The user of requesting device 108 (or a different requesting device, say requesting device 107) initiates another call via their requesting device 108 so a second call request is transmitted to SIP server 100 in step 1i. The second call request includes an identifier for the same desired destination, i.e. hostname ‘metaswitch.com’. A DNS lookup is performed for the identifier in step 1j and destination addresses A, B and C are returned to SIP server 100 in step 1k. Destination address A and destination address B are blacklisted, so a request is transmitted to destination address C in step 1l. Destination address C responds in step 1m and the call succeeds. In the above example, although the first call attempt failed, subsequent call attempts to the same hostname now succeed quickly. If destination addresses A and B had not been blacklisted, the second call would have suffered the same fate as the first.
Blacklisting is beneficial for a further reason. In the context of hundreds of call attempts per second, to different destinations which might correspond to partially overlapping sets of destination addresses, a SIP server can reduce the time spent trying non-responsive destinations. An example of such a problematic call is depicted in FIG. 2. Here the user of a requesting device 108 initiates a call via their requesting device 108 and a call request is transmitted to SIP server 100 in step 2a. The call request includes an identifier for the desired destination, in this case the hostname ‘metaswitch.com’. A DNS lookup is performed for this hostname in step 2b and destination addresses A and B are returned to SIP server 100 in step 2c. SIP server 100 transmits a request to destination address A in step 2d. No response is received from destination address A and the request times-out in step 2e. Destination address A is blacklisted and a further request is transmitted to destination address B in step 2f. 
Meanwhile, the user of the same or a different requesting device 108 initiates a further call and a further call request is transmitted to SIP server 100 in step 2g. The call request includes an identifier for the desired destination, in this case to a different hostname ‘dataconection.com’. A DNS lookup is performed for this hostname in step 2h and destination addresses A and C are returned to SIP server 100 in step 2i. Destination address A is blacklisted so a request is transmitted to destination address C in step 2k. Destination address C responds in step 2l and the call succeeds. In this example, a potentially failed call attempt was avoided by not attempting to route a request to destination address A, because SIP server 100 knew that destination address A was unresponsive, even though the further call was destined for a hostname different from the hostname of the initial call.

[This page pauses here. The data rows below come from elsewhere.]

(* ===== verification/RunBounds.v ===== *)
(** * Every run fits its store

    The readers of [control/orchestration_serialization.py] refuse records beyond
    a size bound, and the object store writes records without looking at their
    size.  Here: the canonical text of a valid run or attempt is always within
    the bound of its reader, so what is written can be read. *)

From S2P Require Import Prelude Regex PyStr Sha256 PyTime Json JsonParse JsonRead Identifiers Projection PhysicalPlan Graph Orchestration RunCodec TriggerCodec.

Local Open Scope string_scope.
Local Open Scope Z_scope.
Local Open Scope list_scope.

(** ** Bounds on the text of a value *)

Definition within (v : json) (n : Z) : Prop := Z.of_nat (length (chars (dumps false v))) <= n.
Definition short (s : string) (n : Z) : Prop := Z.of_nat (String.length s) <= n.

Lemma within_le v m n : within v m -> m <= n -> within v n.
Proof. unfold within. lia. Qed.

Lemma within_str s n : short s n -> within (JStr s) (2 + 6 * n).
Proof. unfold short, within. cbn [dumps]. pose proof (quoted_length false s). lia. Qed.

Lemma within_int z : printable z -> within (JInt z) 4302.
Proof.
  unfold printable, within. intros H. cbn [dumps]. unfold py_str. rewrite chars_of_chars.
  pose proof (dec_chars_length (Z.abs z)) as L. pose proof max_str_digits_value as M.
  destruct (Z.ltb_spec z 0); cbn [length]; rewrite ?(Z.abs_neq z), ?(Z.abs_eq z) in L by lia; specialize (L ltac:(lia)); lia.
Qed.

Lemma within_bounded z : 0 <= z <= MAX_RESULT_INTEGER -> within (JInt z) 19.
Proof. unfold within. intros H. apply int_length in H. cbn [dumps]. lia. Qed.

Lemma within_jopt {A} (f : A -> json) (o : option A) n :
  (forall a, o = Some a -> within (f a) n) -> 4 <= n -> within (jopt f o) n.
Proof. destruct o; cbn; intros H Hn; [by apply H|exact Hn]. Qed.

Lemma within_sorted v n : json_ok v -> within v n -> within (sorted_json v) n.
Proof. intros Hv. unfold within. by rewrite dumps_sorted. Qed.

(** The room the members of an object take. *)
Definition room (l : list (string * json)) (m : Z) : Prop :=
  Z.of_nat (total (map (fun kv => length (chars (member_text false kv)) + 1)%nat l)) <= m.

Lemma room_nil : room [] 0.
Proof. done. Qed.

Lemma room_cons k v l n m : within v n -> room l m -> room ((k, v) :: l) (4 + 6 * Z.of_nat (String.length k) + n + m).
Proof. unfold within, room. cbn [map total foldr]. pose proof (member_length false k v). unfold total. lia. Qed.

Lemma room_app l l' m m' : room l m -> room l' m' -> room (l ++ l') (m + m').
Proof.
  unfold room. rewrite map_app. generalize (map (fun kv => length (chars (member_text false kv)) + 1)%nat l).
  generalize (map (fun kv => length (chars (member_text false kv)) + 1)%nat l'). intros ts us.
  assert (total (us ++ ts) = total us + total ts)%nat as -> by (unfold total; induction us as [|u us IH]; cbn in *; lia). lia.
Qed.

Lemma room_le l m n : room l m -> m <= n -> room l n.
Proof. unfold room. lia. Qed.

Lemma within_obj l m : room l m -> within (JObj l) (2 + m).
Proof. unfold within, room. pose proof (dumps_obj_length false l). lia. Qed.

Lemma canonical_length v n : within v n -> Z.of_nat (length (canonical_json v)) <= 2 * n.
Proof. unfold within, canonical_json, dumps_unicode. pose proof (encode_length (dumps false v)). lia. Qed.

(** ** Bounds on the parts *)

Lemma opaque_short s : opaque_id s = true -> short s 128.
Proof. unfold short. rewrite <- length_chars. intros (c & l & -> & _ & Hl & _)%opaque_id_spec. cbn. lia. Qed.
Lemma portable_short s : portable_id s = true -> short s 63.
Proof. intros H%portable_id_length. unfold short. lia. Qed.
Lemma sha256_short s : is_sha256 s = true -> short s 64.
Proof. unfold short. rewrite <- length_chars. intros [H _]%is_sha256_spec. lia. Qed.
Lemma timestamp_short d : utc_value d -> short (timestamp d) 27.
Proof. intros H%timestamp_length. unfold short. lia. Qed.

(** Bounds every member of an object in turn; what is left are the facts about
    the strings and the numbers. *)
Ltac room_tac :=
  repeat (apply room_cons;
    [lazymatch goal with
     | |- within (jopt (fun _ => JStr _) _) _ => apply within_jopt; [intros ? ?; apply within_str|]
     | |- within (jopt JStr _) _ => apply within_jopt; [intros ? ?; apply within_str|]
     | |- within (jopt JInt _) _ => apply within_jopt; [intros ? ?|]
     | |- within (JStr _) _ => apply within_str
     | |- _ => idtac
     end|]);
  try apply room_nil.

Lemma within_window w : window_value w -> within (repair_window_dump w) 600.
Proof.
  intros (H1 & H2 & H3). assert (forall d, min_days <= d <= max_days -> short (date_isoformat (civil_from_days d)) 10) as Hs.
  { intros d Hd. destruct (civil_from_days d) as [[y m] day] eqn:Ed. destruct (civil_roundtrip _ _ _ _ Ed) as (_ & Hm & Hday).
    pose proof (civil_year _ _ _ _ Hd Ed) as Hy.
    assert (days_in_month y m <= 31) as Hdim by (unfold days_in_month; destruct (m =? 2), (is_leap y); try lia; case_bool_decide; lia).
    unfold short, date_isoformat. cbn [fst snd]. rewrite <- length_chars, !chars_app, !length_app, !pad_left_length by (cbn; lia). cbn. lia. }
  unfold repair_window_dump. eapply within_le; [apply within_obj; room_tac; apply Hs; lia|cbn; lia].
Qed.

Lemma within_trigger t : trigger_value t -> within (codec_trigger_payload t) 3000.
Proof.
  intros [Hp Ho Hw]. pose proof (trigger_occurrence t) as Hu. specialize (fun d => Hu d Hp).
  unfold RunTrigger_post_init, require_portable, require_opaque, contract_reject in Hp.
  assert (portable_id (tg_trigger_id t) = true) as Hid by (inv_ok; by to_prop).
  assert (forall r, tg_replay_of_run_id t = Some r -> opaque_id r = true) as Hr.
  { intros r Hr. inv_ok. match goal with H : forall a, tg_replay_of_run_id t = Some a -> _ |- _ => specialize (H r Hr) end.
    inv_ok. done. }
  unfold codec_trigger_payload. eapply within_le.
  - apply within_obj, room_app.
    + room_tac.
      * instantiate (1 := 20). by destruct (tg_kind t); vm_compute.
      * by apply portable_short.
      * apply timestamp_short. split; [by apply Hu|by apply Ho].
      * lia.
      * by apply opaque_short, Hr.
      * lia.
    + instantiate (1 := 700). destruct (tg_repair_window t) as [w|].
      * eapply room_le; [room_tac; apply within_window; by apply Hw|cbn; lia].
      * eapply room_le; [apply room_nil|lia].
  - cbn. lia.
Qed.

Lemma opaque_value_short v label : require_opaque_value (Some v) label = Ok tt -> short v 1024.
Proof. unfold require_opaque_value, contract_reject, short. rewrite reject_if_tt, !orb_false_iff, Z.ltb_ge. unfold py_len, MAX_OPAQUE_VALUE. lia. Qed.

Lemma within_handle h : BackendHandle_post_init h = Ok tt -> within (handle_payload h) 7200.
Proof.
  unfold BackendHandle_post_init, require_opaque, contract_reject. intros [Hb He%opaque_value_short]%seq_ok.
  apply reject_if_tt, negb_false_iff in Hb. unfold handle_payload.
  eapply within_le; [apply within_obj; room_tac; [by apply opaque_short|exact He]|cbn; lia].
Qed.

Lemma within_placement d : PlacementDecision_post_init d = Ok tt -> within (placement_decision_payload d) 3000.
Proof.
  unfold PlacementDecision_post_init, require_portable, contract_reject. intros H. inv_ok. to_prop.
  match goal with H : for_each _ [("estimated cost", _); _] = Ok _ |- _ => apply for_each_ok in H as Hb end.
  repeat (apply Forall_cons in Hb as [? Hb]). cbn [snd fst] in *.
  repeat match goal with H : when_some _ _ = Ok _ |- _ => rewrite when_some_ok in H end.
  unfold placement_decision_payload. eapply within_le.
  - apply within_obj. room_tac.
    + instantiate (1 := 60). match goal with H : pd_schema d = _ |- _ => rewrite H end. by vm_compute.
    + instantiate (1 := 60). by destruct (pd_mode d); vm_compute.
    + by apply portable_short.
    + match goal with H : forall a, pd_selected_locality d = Some a -> _ |- _ => specialize (H _ ltac:(eassumption)) end.
      inv_ok. by apply portable_short.
    + lia.
    + match goal with H : forall a, pd_estimated_cost_microusd d = Some a -> _ |- _ => specialize (H _ ltac:(eassumption)) end.
      inv_ok. by apply within_bounded, out_of_range_false.
    + lia.
    + match goal with H : forall a, pd_preferred_locality d = Some a -> _ |- _ => specialize (H _ ltac:(eassumption)) end.
      inv_ok. by apply portable_short.
    + lia.
    + match goal with H : forall a, pd_max_cost_microusd d = Some a -> _ |- _ => specialize (H _ ltac:(eassumption)) end.
      inv_ok. by apply within_bounded, out_of_range_false.
    + lia.
    + apply within_bounded. unfold MAX_RESULT_INTEGER. lia.
  - cbn. lia.
Qed.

A problem arises if all of the destination addresses for a destination which the SIP server responsible for routing requests receives are blacklisted. Requests sent to such an affected destination would be rejected immediately until at least one entry in the blacklist had been timed-out; this could take some time. It would therefore be desirable to provide improved ways of processing requests in a telecommunications network, including where blacklisting of destination addresses is implemented.